Light from the curtained windows filtered over the open ground between the stable and the carriage house. She slipped out and listened, but the yard was silent and deserted. She knew the iron gate in the high brick wall was locked, so she'd have to get out the same way she'd come in, over the top.

The open stretch of yard she'd have to run across made her uneasy. Once more she glanced toward the house. Then she took a deep breath and ran.

The moment she was free of the stable, she knew something was wrong. The night air, no longer masked by the smell of horses, carried the faint, unmistakable scent of cigar smoke.

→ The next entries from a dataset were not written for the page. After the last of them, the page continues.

(** * CoRoutines: a shallow embedding of [CoRoutines/CoRoutines.h]

    The header defines one class template, [CoRoutineT<R, T>], over a C++20
    coroutine handle.  A coroutine frame is modelled as a record holding the
    promise object, the "done" flag of [std::coroutine_handle] and the point
    at which the body is suspended; the body itself is an arbitrary
    transition function from suspension points to what the body does when it
    is resumed there.  Handles ([CoRoutineT] objects) and frames live in an
    explicit memory, so that moving, destroying and aliasing are visible.

    A resumption runs the body up to its next suspension, its end or an
    escaping exception; a body that loops forever inside one resumption is
    outside the model.

    [ASSERT] is U++'s debug assertion; it is modelled as checked
    ([AssertionFailed]).  What the C++ standard leaves undefined (resuming a
    coroutine suspended at its final suspend point, using a null or dangling
    handle) is the outcome [UndefinedBehaviour]. *)

From stdpp Require Import gmap strings list.
Lemma cachable_opt_get v k : cachable v -> inherited k = VUndefined -> cachable (opt_get v k).
Proof.
  intros Hv Hk. unfold opt_get. destruct (nullish v); [now left|].
  destruct (get v k) eqn:E; simpl; [eapply cachable_get; eauto | now left].
Qed.

Lemma cachable_opt_index0 v : cachable v -> cachable (opt_index0 v).
Proof.
  intros Hv. unfold opt_index0. destruct (nullish v); [now left|].
  destruct (index0 v) eqn:E; simpl; [eapply cachable_index0; eauto | now left].
Qed.

Lemma cachable_from_get v k :
  cachable v -> inherited k = VUndefined -> cachable (from_result (get v k)).
Proof.
  intros Hv Hk. destruct (get v k) eqn:E; simpl; [eapply cachable_get; eauto | now left].
Qed.

Lemma Forall_filter_r p items kept (P : jsval -> Prop) :
  filter_r p items = Ok kept -> Forall P items -> Forall P kept.
Proof.
  intros H Hall. apply filter_r_Ok in H as [_ ->].
  apply List.Forall_forall. intros x Hin. apply List.filter_In in Hin as [Hin _].
  revert x Hin. now apply List.Forall_forall.
Qed.

Section Cached.
Variable Date_parse : string -> option Z.
Variable Date_toString : option Z -> string.
Variable LocalTZA : Z -> Z.
Variable Date_toLocaleTimeString : option Z -> string.

Lemma cachable_flightResult opt originInfo destinationInfo flight r :
  cachable flight ->
  flightResult Date_parse Date_toString opt originInfo destinationInfo flight = Ok r ->
  cachable_flight r.
Proof.
  intros Hf H. apply flightResult_Ok in H
    as (legs & fdata & o & d & oid & did & url & price & carriers & marketing & first & t1 & t2
        & Hlegs & Hdata & Ho & Hd & _ & _ & _ & Hprice & Hcarriers & Hmarketing & Hfirst & ->).
  pose proof (cachable_index0 _ _ (cachable_get _ "legs" _ Hf eq_refl Hlegs) Hdata) as Hcd.
  exists (date opt), url, (from_result (get o "name")), (from_result (get d "name")),
    t1, t2, (from_result (get price "raw")), (opt_get first "name").
  split; [reflexivity|]. repeat split.
  - apply cachable_from_get; [|reflexivity]. exact (cachable_get _ "origin" _ Hcd eq_refl Ho).
  - apply cachable_from_get; [|reflexivity]. exact (cachable_get _ "destination" _ Hcd eq_refl Hd).
  - apply cachable_from_get; [|reflexivity]. exact (cachable_get _ "price" _ Hf eq_refl Hprice).
  - apply cachable_opt_get; [|reflexivity].
    eapply cachable_index0; [|exact Hfirst].
    exact (cachable_get _ "marketing" _
             (cachable_get _ "carriers" _ Hcd eq_refl Hcarriers) eq_refl Hmarketing).
Qed.

Lemma cachable_nonstopFlights opt originInfo destinationInfo reply results :
  JSON_image reply = Some reply ->
  nonstopFlights Date_parse Date_toString opt originInfo destinationInfo reply = Ok results ->
  Forall cachable_flight results.
Proof.
  intros Hreply. unfold nonstopFlights, first_bucket.
  destruct (get reply "data") as [rdata|] eqn:Ed; simpl; [|discriminate].
  set (bucket := opt_index0 _).
  assert (cachable bucket) as Hb.
  { apply cachable_opt_index0, cachable_opt_get; [|reflexivity].
    apply cachable_opt_get; [|reflexivity].
    exact (cachable_get _ "data" _ (or_intror Hreply) eq_refl Ed). }
  destruct (truthy bucket); simpl; [|intros [= <-]; constructor].
  unfold items_filter. destruct (get bucket "items") as [items|] eqn:Ei; simpl; [|discriminate].
  pose proof (cachable_get _ "items" _ Hb eq_refl Ei) as Hitems.
  destruct items as [| | | | | | |l|]; simpl; try discriminate.
  destruct (filter_r nonstop l) as [kept|] eqn:Ek; simpl; [|discriminate].
  intros H. eapply map_r_Forall; [exact H|]. intros flight r Hin.
  apply cachable_flightResult.
  assert (Forall cachable l) as Hl.
  { destruct Hitems as [[=]|Hplain]. simpl in Hplain. injection Hplain as Hplain.
    apply List.Forall_forall. intros x Hx. right. eapply plain_items; eauto. }
  pose proof (Forall_filter_r _ _ _ _ Ek Hl) as Hkept.
  rewrite List.Forall_forall in Hkept. now apply Hkept.
Qed.
(* ===== verification/Encoding.v ===== *)
(** * Go's [crypto/sha256] and [encoding/base64], as the repository uses them

    [sha256.Sum256] (FIPS 180-4) on byte lists and the two base64 encoders:
    [base64.RawURLEncoding] (URL alphabet, no padding) for applyset ids and
    [base64.StdEncoding] (padded) for Secret data. Bytes are [Z] in
    [0 .. 255]; 32-bit words are [Z] masked after each addition. *)

From S2P Require Import Prelude.
From stdpp Require Import options.
Open Scope Z_scope.

(** The bytes of a Go string. *)
Fixpoint string_bytes (s : string) : list Z :=
  match s with
  | "" => []
  | String c s' => Z.of_N (N_of_ascii c) :: string_bytes s'
  end.

Module sha256.

Definition m32 (x : Z) : Z := Z.land x 0xFFFFFFFF.
Definition rotr (x n : Z) : Z := Z.lor (Z.shiftr x n) (m32 (Z.shiftl x (32 - n))).
Definition Ch (x y z : Z) : Z := Z.lxor (Z.land x y) (Z.land (Z.lxor x 0xFFFFFFFF) z).
Definition Maj (x y z : Z) : Z :=
  Z.lxor (Z.lxor (Z.land x y) (Z.land x z)) (Z.land y z).
Definition Sigma0 (x : Z) : Z := Z.lxor (Z.lxor (rotr x 2) (rotr x 13)) (rotr x 22).
Definition Sigma1 (x : Z) : Z := Z.lxor (Z.lxor (rotr x 6) (rotr x 11)) (rotr x 25).
Definition sigma0 (x : Z) : Z := Z.lxor (Z.lxor (rotr x 7) (rotr x 18)) (Z.shiftr x 3).
Definition sigma1 (x : Z) : Z := Z.lxor (Z.lxor (rotr x 17) (rotr x 19)) (Z.shiftr x 10).

(** The largest [r] below [2^n] with [r^3 <= x], bit by bit. *)
Fixpoint cube_root (n : nat) (r x : Z) : Z :=
  match n with
  | O => r
  | S n =>
      let r' := Z.lor r (Z.shiftl 1 (Z.of_nat n)) in
      cube_root n (if r' * r' * r' <=? x then r' else r) x
  end.

Definition is_prime (p : Z) : bool :=
  forallb (λ d, negb (p mod Z.of_nat d =? 0)) (seq 2 (Z.to_nat (Z.sqrt p - 1))).
Definition primes : list Z := List.filter is_prime (map Z.of_nat (seq 2 310)).

(** The round constants: the first 32 bits of the fractional parts of the cube
    roots of the first 64 primes. *)
Definition K : list Z :=
  [1116352408; 1899447441; 3049323471; 3921009573; 961987163; 1508970993; 2453635748;
   2870763221; 3624381080; 310598401; 607225278; 1426881987; 1925078388; 2162078206;
   2614888103; 3248222580; 3835390401; 4022224774; 264347078; 604807628; 770255983;
   1249150122; 1555081692; 1996064986; 2554220882; 2821834349; 2952996808; 3210313671;
   3336571891; 3584528711; 113926993; 338241895; 666307205; 773529912; 1294757372;
   1396182291; 1695183700; 1986661051; 2177026350; 2456956037; 2730485921; 2820302411;
   3259730800; 3345764771; 3516065817; 3600352804; 4094571909; 275423344; 430227734;
   506948616; 659060556; 883997877; 958139571; 1322822218; 1537002063; 1747873779;
   1955562222; 2024104815; 2227730452; 2361852424; 2428436474; 2756734187; 3204031479;
   3329325298].

Example K_cube_roots : K = map (λ p, m32 (cube_root 35 0 (Z.shiftl p 96))) primes.
Proof. vm_compute. reflexivity. Qed.

Record state := mkState { ra : Z; rb : Z; rc : Z; rd : Z; re : Z; rf : Z; rg : Z; rh : Z }.

(** The initial hash value: the first 32 bits of the fractional parts of the
    square roots of the first eight primes. *)
Definition H0 : state :=
  mkState 1779033703 3144134277 1013904242 2773480762 1359893119
    2600822924 528734635 1541459225.

Example H0_square_roots :
  H0 = let h p := m32 (Z.sqrt (Z.shiftl p 64)) in
       mkState (h 2) (h 3) (h 5) (h 7) (h 11) (h 13) (h 17) (h 19).
Proof. vm_compute. reflexivity. Qed.

(** The message followed by 0x80, zeros and its length in bits. *)
Definition pad (msg : list Z) : list Z :=
  let n := Z.of_nat (List.length msg) in
  msg ++ [0x80] ++ replicate (Z.to_nat ((55 - n) mod 64)) 0
      ++ map (λ i, Z.land (Z.shiftr (8 * n) i) 255) [56; 48; 40; 32; 24; 16; 8; 0].

Fixpoint words (l : list Z) : list Z :=
  match l with
  | a :: b :: c :: d :: l =>
      Z.lor (Z.lor (Z.shiftl a 24) (Z.shiftl b 16)) (Z.lor (Z.shiftl c 8) d) :: words l
  | _ => []
  end.

(** [ws] is the schedule so far, latest word first. *)
Fixpoint extend (n : nat) (ws : list Z) : list Z :=
  match n with
  | O => ws
  | S n =>
      let w i := default 0 (ws !! i) in
      extend n (m32 (sigma1 (w 1%nat) + w 6%nat + sigma0 (w 14%nat) + w 15%nat) :: ws)
  end.

Definition schedule (block : list Z) : list Z := reverse (extend 48 (reverse (words block))).

Definition round (s : state) (kw : Z * Z) : state :=
  let t1 := rh s + Sigma1 (re s) + Ch (re s) (rf s) (rg s) + kw.1 + kw.2 in
  let t2 := Sigma0 (ra s) + Maj (ra s) (rb s) (rc s) in
  mkState (m32 (t1 + t2)) (ra s) (rb s) (rc s) (m32 (rd s + t1)) (re s) (rf s) (rg s).

Definition compress (s : state) (block : list Z) : state :=
  let t := foldl round s (combine K (schedule block)) in
  mkState (m32 (ra s + ra t)) (m32 (rb s + rb t)) (m32 (rc s + rc t)) (m32 (rd s + rd t))
          (m32 (re s + re t)) (m32 (rf s + rf t)) (m32 (rg s + rg t)) (m32 (rh s + rh t)).

Fixpoint blocks (n : nat) (l : list Z) : list (list Z) :=
  match n with O => [] | S n => take 64 l :: blocks n (drop 64 l) end.

Definition word_bytes (w : Z) : list Z :=
  [Z.land (Z.shiftr w 24) 255; Z.land (Z.shiftr w 16) 255;
   Z.land (Z.shiftr w 8) 255; Z.land w 255].

Definition Sum256 (msg : list Z) : list Z :=
  let p := pad msg in
  let s := foldl compress H0 (blocks (Nat.div (List.length p) 64) p) in
  word_bytes (ra s) ++ word_bytes (rb s) ++ word_bytes (rc s) ++ word_bytes (rd s)
  ++ word_bytes (re s) ++ word_bytes (rf s) ++ word_bytes (rg s) ++ word_bytes (rh s).

Lemma length_Sum256 msg : List.length (Sum256 msg) = 32%nat.
Proof. reflexivity. Qed.

Definition hex_digit (n : Z) : string :=
  match String.get (Z.to_nat n) "0123456789abcdef" with
  | Some c => String c "" | None => "" end.
Definition hex (l : list Z) : string :=
  strings.Join (map (λ b, hex_digit (Z.shiftr b 4) +:+ hex_digit (Z.land b 15)) l) "".

(** The digest of "abc" that FIPS 180-4 gives. *)
Example Sum256_abc :
  hex (Sum256 (string_bytes "abc"))
  = "ba7816bf8f01cfea414140de5dae2223b00361a396177a9cb410ff61f20015ad".
Proof. vm_compute. reflexivity. Qed.

End sha256.

Module base64.

Definition encodeStd : string :=
  "ABCDEFGHIJKLMNOPQRSTUVWXYZabcdefghijklmnopqrstuvwxyz0123456789+/".
Definition encodeURL : string :=
  "ABCDEFGHIJKLMNOPQRSTUVWXYZabcdefghijklmnopqrstuvwxyz0123456789-_".

(** The digit of the six low bits of [x]. *)
Definition digit (alphabet : string) (x : Z) : ascii :=
  default "A"%char (String.get (Z.to_nat (Z.land x 63)) alphabet).

(** [padding] is "=" for the padded encoders and "" for the raw ones. *)
Fixpoint encode (alphabet padding : string) (l : list Z) : string :=
  match l with
  | a :: b :: c :: l =>
      String (digit alphabet (Z.shiftr a 2))
      (String (digit alphabet (Z.lor (Z.shiftl a 4) (Z.shiftr b 4)))
      (String (digit alphabet (Z.lor (Z.shiftl b 2) (Z.shiftr c 6)))
      (String (digit alphabet c) (encode alphabet padding l))))
  | [a; b] =>
      String (digit alphabet (Z.shiftr a 2))
      (String (digit alphabet (Z.lor (Z.shiftl a 4) (Z.shiftr b 4)))
      (String (digit alphabet (Z.shiftl b 2)) padding))
  | [a] =>
      String (digit alphabet (Z.shiftr a 2))
      (String (digit alphabet (Z.shiftl a 4)) (padding +:+ padding))
  | [] => ""
  end.

Definition RawURLEncoding (l : list Z) : string := encode encodeURL "" l.
Definition StdEncoding (l : list Z) : string := encode encodeStd "=" l.

Example StdEncoding_ex : StdEncoding (string_bytes "hello") = "aGVsbG8=".
Proof. vm_compute. reflexivity. Qed.

(** Every byte of a string satisfies a test. *)
Fixpoint all_chars (p : ascii → bool) (s : string) : bool :=
  match s with "" => true | String c s' => p c && all_chars p s' end.

Lemma all_chars_app p s t : all_chars p (s +:+ t) = all_chars p s && all_chars p t.
Proof.
  induction s as [|a s IH]; [done|]. rewrite string_app_cons. simpl.
  by rewrite IH, andb_assoc.
Qed.

Lemma all_chars_get p s n c : all_chars p s → String.get n s = Some c → p c.
Proof.
  revert n; induction s as [|a s IH]; intros [|n]; simpl; intros H Hg; simplify_eq;
    apply andb_True in H as [??]; eauto.
Qed.

(** Digits are characters of the alphabet. *)
Lemma digit_all p alphabet x :
  all_chars p alphabet → p "A"%char → p (digit alphabet x).
Proof.
  intros Hp HA. unfold digit. destruct (String.get _ _) eqn:E; [|done].
  by eapply all_chars_get.
Qed.

Lemma encode_all p alphabet padding l :
  all_chars p alphabet → p "A"%char → all_chars p padding →
  all_chars p (encode alphabet padding l).
Proof.
  intros Ha HA Hp.
  induction l as [l IH] using (induction_ltof1 _ List.length). unfold ltof in IH.
  destruct l as [|a [|b [|c l]]]; cbn [encode all_chars];
    rewrite ?all_chars_app, ?andb_True; repeat split; auto using digit_all.
  apply IH. simpl. lia.
Qed.

Lemma length_encode_raw alphabet l :
  String.length (encode alphabet "" l) = Nat.div (4 * List.length l + 2) 3.
Proof.
  induction l as [l IH] using (induction_ltof1 _ List.length). unfold ltof in IH.
  destruct l as [|a [|b [|c l]]]; [done..|].
  cbn [encode String.length List.length]. rewrite IH by (simpl; lia).
  replace (4 * S (S (S (List.length l))) + 2)%nat
    with ((4 * List.length l + 2) + 4 * 3)%nat by lia.
  rewrite Nat.div_add by lia. lia.
Qed.
End base64.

Her blood raced. She dug in her heels and threw herself at the wall, but the vine she grabbed to help her over came away in her hand. She clawed frantically for another one, dropped her bundle, and pulled herself up the wall. Just as she reached the top, something jerked hard on the seat of her trousers. She flailed at the empty air and then slammed, belly-first, to the ground. A boot settled into the small of her back.

"Well, well, what do we have here?" the boot's owner drawled overhead.

The fall had knocked the wind out of her, but she still recognized that deep voice. The man who was holding her down was her sworn enemy, Major Baron Nathaniel Cain.

Her rage shimmered in a red haze. She dug her hands into the dirt and struggled to get up, but he didn't budge.

"Git your damn foot off me, you dirty son of a bitch!"

"I don't think I'm quite ready to do that," he said with a calmness that enraged her.